__TASK ITEM__.
Scan the records below for the line with "mini_world) mini_prompt mini_generation." and the line with "(** ** What callers must not do *)". Repeat those two lines and every line between them exactly, and nothing else.

__DATA SHOWN__.
(* ===== verification/SchedulerProps.v ===== *)
(** * Correctness of the batching scheduler

    Over all sessions of callers, scheduler and device.  Nothing is assumed of the device or
    of hashes where the parameter [trusted] of a session is [False]; with [True] the device
    runs the batches as the model says and chain hashes of the contexts met do not collide.
    The theorems come last; a concrete model and concrete sessions give the witnesses. *)

From S2P Require Export SchedulerSession.
Open Scope N_scope.

Section claims.
Context {P : Profile} {SM : Sampling} {CM : CausalModel} (chain : N → list Z → N) (c : PagedKvCacheConfig).

Abbreviation any := (λ _ : list Z, True).
Abbreviation seqs s := (sequences (kv_cache s)).

Lemma untrusted_sinv w : session chain c False any w → sinv chain c False any w.
Proof. by apply session_sinv. Qed.

(** The state of a request and of its sequence, by phase. *)
Definition request_state (s : ContinuousBatchScheduler) (r : N) (a : ActiveRequest) (q : SequenceState) : Prop :=
  match phase a with
  | NeedsPrefill => pending q = None ∧ committed_tokens q < len (history a)
  | AwaitingDecode t => pending q = None ∧ committed_tokens q + 1 = len (history a) ∧ last (history a) = Some t
  | InFlight id => ∃ b row, in_flight s = Some b ∧ batch_id b = id ∧ row ∈ rows b ∧ request_id row = r ∧
      pending q = Some (reservation_id row) ∧ start_pos row = committed_tokens q
  end.

Lemma inv_request_state trusted Ctx mem log s r a q :
  inv chain c trusted Ctx mem log s → active s !! r = Some a → seqs s !! r = Some q → request_state s r a q.
Proof.
  unfold inv, request_state. intros Hinv Ha Hq. destruct (in_flight s) as [b|] eqn:Hb.
  - destruct Hinv as [Ho _]. destruct (decide (r ∈ request_id <$> rows b)) as [(row & -> & Hin)%list_elem_of_fmap|Hr].
    + destruct (up_rows _ _ _ _ _ _ _ _ _ Ho row Hin) as (a' & q' & Ha' & Hq' & Hop).
      assert (a' = a) as -> by congruence. assert (q' = q) as -> by congruence.
      rewrite (rw_phase _ _ _ _ _ _ _ Hop). exists b, row. do 4 (split; [done|]). split; apply Hop.
    + destruct (up_idle _ _ _ _ _ _ _ _ _ Ho r a q Ha Hq Hr) as [Hp Hid]. by destruct (phase a).
  - destruct (up_idle _ _ _ _ _ _ _ _ _ Hinv r a q Ha Hq) as [Hp Hid]; [apply not_elem_of_nil|]. by destruct (phase a).
Qed.

(** A written cell belongs to one position of one request, not committed and not published. *)
Definition private_write (s : ContinuousBatchScheduler) (row : ScheduledSequence) (cell : N * N) : Prop :=
  unpublished (kv_cache s) cell.1 ∧
  ∀ r q pos, seqs s !! r = Some q → locate (block_size c) (pages q) pos = Some cell →
    r = request_id row ∧ committed_tokens q ≤ pos.

Lemma rows_write_privately trusted Ctx mem log s b row cell :
  inv chain c trusted Ctx mem log s → in_flight s = Some b → row ∈ rows b →
  row_writes (block_size c) row cell → private_write s row cell.
Proof.
  unfold inv. intros Hinv Hb Hin (pos & Hpos & Hl). rewrite Hb in Hinv. destruct Hinv as [Ho _].
  destruct (up_rows _ _ _ _ _ _ _ _ _ Ho row Hin) as (a & q & Ha & Hq & Hop).
  pose proof (up_core _ _ _ _ _ _ _ _ _ Ho) as Hcore. rewrite (rw_start _ _ _ _ _ _ _ Hop) in Hpos.
  destruct (tail_private c (kv_cache s) (request_id row) q pos cell) as [Hup Hone];
    [apply Hcore|apply Hcore|done|lia|eapply locate_prefix; [apply Hop|done]|].
  split; [done|]. intros r' q' pos' Hq' Hl'. destruct (Hone r' q' pos' Hq' Hl') as [-> ->].
  assert (q' = q) as -> by congruence. split; [done|lia].
Qed.

(** ** Undoing a batch *)

Lemma phased_back rs kind id (m m1 m2 : gmap N ActiveRequest) :
  phased rs (λ _, InFlight id) m m1 → phased rs (prior kind) m1 m2 →
  (∀ row, row ∈ rs → ∃ a, m !! request_id row = Some a ∧ phase a = prior kind row) → m2 = m.
Proof.
  intros [Hin1 Hout1] [Hin2 Hout2] Hprior. apply map_eq. intros r.
  destruct (decide (r ∈ request_id <$> rs)) as [(row & -> & Hin)%list_elem_of_fmap|Hr].
  - rewrite Hin2, Hin1 by done. destruct (Hprior row Hin) as (a & -> & Hp). simpl. f_equal.
    destruct a. simpl in *. by subst.
  - by rewrite Hout2, Hout1.
Qed.

Lemma idle_reset trusted Ctx mem log s :
  idle chain c trusted Ctx mem log s → reset (block_size c) <$> seqs s = seqs s.
Proof.
  intros Hi. pose proof (up_core _ _ _ _ _ _ _ _ _ Hi) as Hcore. transitivity (id <$> seqs s); [|apply map_fmap_id].
  apply map_fmap_ext. intros r q Hq. unfold id. destruct (proj2 (co_dom _ _ _ _ _ _ _ Hcore r)) as [a Ha]; [eauto|].
  destruct (up_idle _ _ _ _ _ _ _ _ _ Hi r a q Ha Hq) as [Hp _]; [apply not_elem_of_nil|].
  destruct (wf_seqs _ _ (co_wf _ _ _ _ _ _ _ Hcore) _ _ Hq) as [_ Hl].
  rewrite Hp, (co_config _ _ _ _ _ _ _ Hcore) in Hl. unfold reset.
  rewrite take_ge by (unfold len in Hl; lia). destruct q. simpl in *. by subst.
Qed.

(** ** The theorems *)



(** C1. With an honest device, a finished greedy generation is what decoding that prompt alone
    would give, whatever was batched with it and however it was chunked, preempted,
    resumed, served from cached prefixes or speculated. *)
Theorem scheduled_generation_greedy Ctx w f p g :
  collision_free chain (block_size c) Ctx →
  (∀ h, Ctx h → len h < max_sequence_length c → Ctx (h ++ [next_token h])) →
  session chain c True Ctx w → f ∈ finished (w_sched w) →
  w_log w !! fin_request f = Some (mkSubmission p g true) →
  fin_prompt f = p ∧ fin_generated f = greedy_decode (eos_set g) (N.to_nat (max_new_tokens g)) p.
Proof.
  intros Hcf Hcl Hs Hf Hl.
  pose proof (session_sinv chain c True Ctx (λ _, Hcf) (λ _, Hcl) w Hs) as Hinv.
  destruct (co_fin _ _ _ _ _ _ _ (inv_core _ _ _ _ _ _ _ Hinv) f Hf) as (g' & b & Hl' & _ & _ & _ & Hgr).
  rewrite Hl in Hl'. injection Hl' as Hp Hg Hb. subst p g' b. split; [done|]. by apply Hgr.
Qed.


(** C6. Scheduling a batch and failing it is the identity on requests and sequences, when no
    request waits for admission and preemption is off. *)
Theorem schedule_fail_roundtrip w b s1 :
  session chain c False any w → room (w_sched w) → next_batch (w_sched w) ≤ u64_max →
  pending_requests (w_sched w) = [] → recompute_preemption (w_sched w) = false →
  schedule chain (w_sched w) = (Ok (Some b), s1) →
  ∃ s2, fail_batch (batch_id b) s1 = (Ok tt, s2) ∧ active s2 = active (w_sched w) ∧
    seqs s2 = seqs (w_sched w) ∧ in_flight s2 = None.
Proof.
  intros Hs Hroom Hnb Hnil Hrec Hrun. pose proof (untrusted_sinv w Hs) as Hinv. unfold sinv in Hinv.
  set (s := w_sched w) in *.
  pose proof (schedule_spec chain c False any (w_mem w) (w_log w) ltac:(done) s Hinv Hroom Hnb) as Hwp.
  unfold wp in Hwp. rewrite Hrun in Hwp. destruct Hwp as (Hfl & _ & Hpl).
  destruct (planned_inv _ _ _ _ _ _ _ _ _ Hfl Hpl) as [Hinv1 Hfl1].
  pose proof (planned_clock _ _ _ _ _ _ _ _ _ Hpl) as Hclk.
  destruct Hpl as [(s0 & s0' & _ & _ & Hi0 & Hsame & Hcl & s2 & Hse & Hs1)].
  assert (s0 = s) as -> by auto. destruct (cd_none _ _ _ _ _ _ _ _ Hcl Hrec) as (x & t & Hs0').
  pose proof (fail_batch_spec chain c False any (w_mem w) (w_log w) (batch_id b) s1 Hinv1 Hclk) as Hf.
  unfold wp in Hf. destruct (fail_batch (batch_id b) s1) as [[[]|e|] s3] eqn:Hrun3; [|by destruct Hf as [_ Hn]; destruct (Hn b Hfl1)|done].
  destruct Hf as (b' & Hb' & _ & Hfa). assert (b' = b) as -> by congruence. exists s3. split; [done|].
  subst s0' s1. split; [|split].
  - eapply phased_back; [|apply Hfa|].
    + apply Hse.
    + apply Hse.
  - rewrite (fa_seqs _ _ _ _ _ _ _ _ _ Hfa). simpl. rewrite (se_reset _ _ _ _ _ _ _ _ _ Hse). simpl.
    by eapply idle_reset.
  - rewrite (fa_frame _ _ _ _ _ _ _ _ _ Hfa). done.
Qed.


(** C7. A submission is refused exactly when the prompt is empty, above the batch limit
    without chunking, too long with its generation, has a negative token, needs more pages
    than the pool, finds the queue full, or ids are used up; refused, it changes nothing. *)
Theorem submit_exact w p g x :
  session chain c False any w → next_request (w_sched w) ≤ u64_max →
  ((∃ r s', submit_with_sampler p g x (w_sched w) = (Ok r, s')) ↔ ¬ refused c (w_sched w) p g) ∧
  ∀ err s', submit_with_sampler p g x (w_sched w) = (Err err, s') → s' = w_sched w.
Proof.
  intros Hs Hn. pose proof (untrusted_sinv w Hs) as Hinv. unfold sinv in Hinv.
  pose proof (submit_spec chain c False any (w_mem w) (w_log w) (w_sched w) p g x Hinv ltac:(done) Hn) as Hwp.
  unfold wp in Hwp. destruct (submit_with_sampler p g x (w_sched w)) as [[r|e|] s'] eqn:Hrun; [| |done].
  - destruct Hwp as [Hok _]. split; [|done]. split; [done|eauto].
  - destruct Hwp as [-> Href]. split; [|by intros ?? [= _ <-]]. split; [by intros (? & ? & ?)|done].
Qed.
End claims.

(** ** Witnesses *)



Lemma scheduled_generation_greedy_witness :
  [2; 1; 2; 1]%Z = greedy_decode (eos_set mini_generation) 4 mini_prompt.
Proof.
  refine (proj2 (scheduled_generation_greedy mini_chain mini_cache (λ _, True) mini_world
    (mkFinished 1 mini_prompt [2; 1; 2; 1]%Z false) mini_prompt mini_generation
    (mini_collision_free _ _) (λ _ _ _, I) (mini_world_session True) _ _)).
  - vm_compute. left.
  - vm_compute. reflexivity.
Defined.


Lemma schedule_fail_roundtrip_witness :
  ∃ b s1 s2, schedule mini_chain (w_sched reserved_world) = (Ok (Some b), s1) ∧
    fail_batch (batch_id b) s1 = (Ok tt, s2) ∧ active s2 = active (w_sched reserved_world).
Proof.
  assert (roomb (w_sched reserved_world) = true) as Hroom by (vm_compute; reflexivity).
  assert (match schedule mini_chain (w_sched reserved_world) with (Ok (Some _), _) => true | _ => false end = true)
    as Hsome by (vm_compute; reflexivity).
  destruct (schedule mini_chain (w_sched reserved_world)) as [[[b|]|e|] s1] eqn:Hrun; try discriminate Hsome.
  destruct (schedule_fail_roundtrip mini_chain mini_cache reserved_world b s1 (reserved_world_session False))
    as (s2 & Hfail & Hact & _).
  - exact (proj1 (roomb_room _ Hroom)).
  - exact (proj1 (proj2 (roomb_room _ Hroom))).
  - vm_compute. reflexivity.
  - vm_compute. reflexivity.
  - exact Hrun.
  - exists b, s1, s2. split; [reflexivity|]. split; assumption.
Defined.


Lemma submit_exact_witness :
  (∃ r s', submit_with_sampler mini_prompt mini_generation None (w_sched mini_world) = (Ok r, s')) ↔
  ¬ refused mini_cache (w_sched mini_world) mini_prompt mini_generation.
Proof.
  refine (proj1 (submit_exact mini_chain mini_cache mini_world mini_prompt mini_generation None
    (mini_world_session False) _)). vm_compute. discriminate.
Defined.

(** ** What callers must not do *)

(** [set_speculative_decoding] accepts a draft length of [usize::MAX]; the row width then
    overflows and the next call of [schedule] panics, although nothing waits. *)
Lemma unbounded_drafts_panic :
  let huge := {| draft_tokens := usize_max; ngram := 1 |} in
  let set := act mini_chain (SetSpeculative (Some huge)) (w_sched paged_start) in
  set.1 = Ok tt ∧ (schedule mini_chain set.2).1 = Panic.
Proof. vm_compute. done. Qed.

(** [complete_batch] does not look at the kind of a batch: given a batch of drafts it commits
    drafts nobody verified, and the sequence is longer than the history of its request. *)
Lemma complete_batch_commits_drafts :
  ∃ s' a q, complete_batch mini_chain 5 [2%Z] (w_sched flight_world) = (Ok tt, s') ∧
    active s' !! 1 = Some a ∧ sequences (kv_cache s') !! 1 = Some q ∧ len (history a) < committed_tokens q.
Proof.
  assert (match complete_batch mini_chain 5 [2%Z] (w_sched flight_world) with
          | (Ok tt, s') => match active s' !! 1, sequences (kv_cache s') !! 1 with
                           | Some a, Some q => len (history a) <? committed_tokens q | _, _ => false end
          | _ => false end = true) as H by (vm_compute; reflexivity).
  destruct (complete_batch mini_chain 5 [2%Z] (w_sched flight_world)) as [[[]|e|] s']; [|done|done].
  destruct (active s' !! 1) as [a|] eqn:Ha; [|done]. destruct (sequences (kv_cache s') !! 1) as [q|] eqn:Hq; [|done].
  exists s', a, q. apply N.ltb_lt in H. done.
Qed.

__ANSWER BELOW__.
  ¬ refused mini_cache (w_sched mini_world) mini_prompt mini_generation.
Proof.
  refine (proj1 (submit_exact mini_chain mini_cache mini_world mini_prompt mini_generation None
    (mini_world_session False) _)). vm_compute. discriminate.
Defined.

(** ** What callers must not do *)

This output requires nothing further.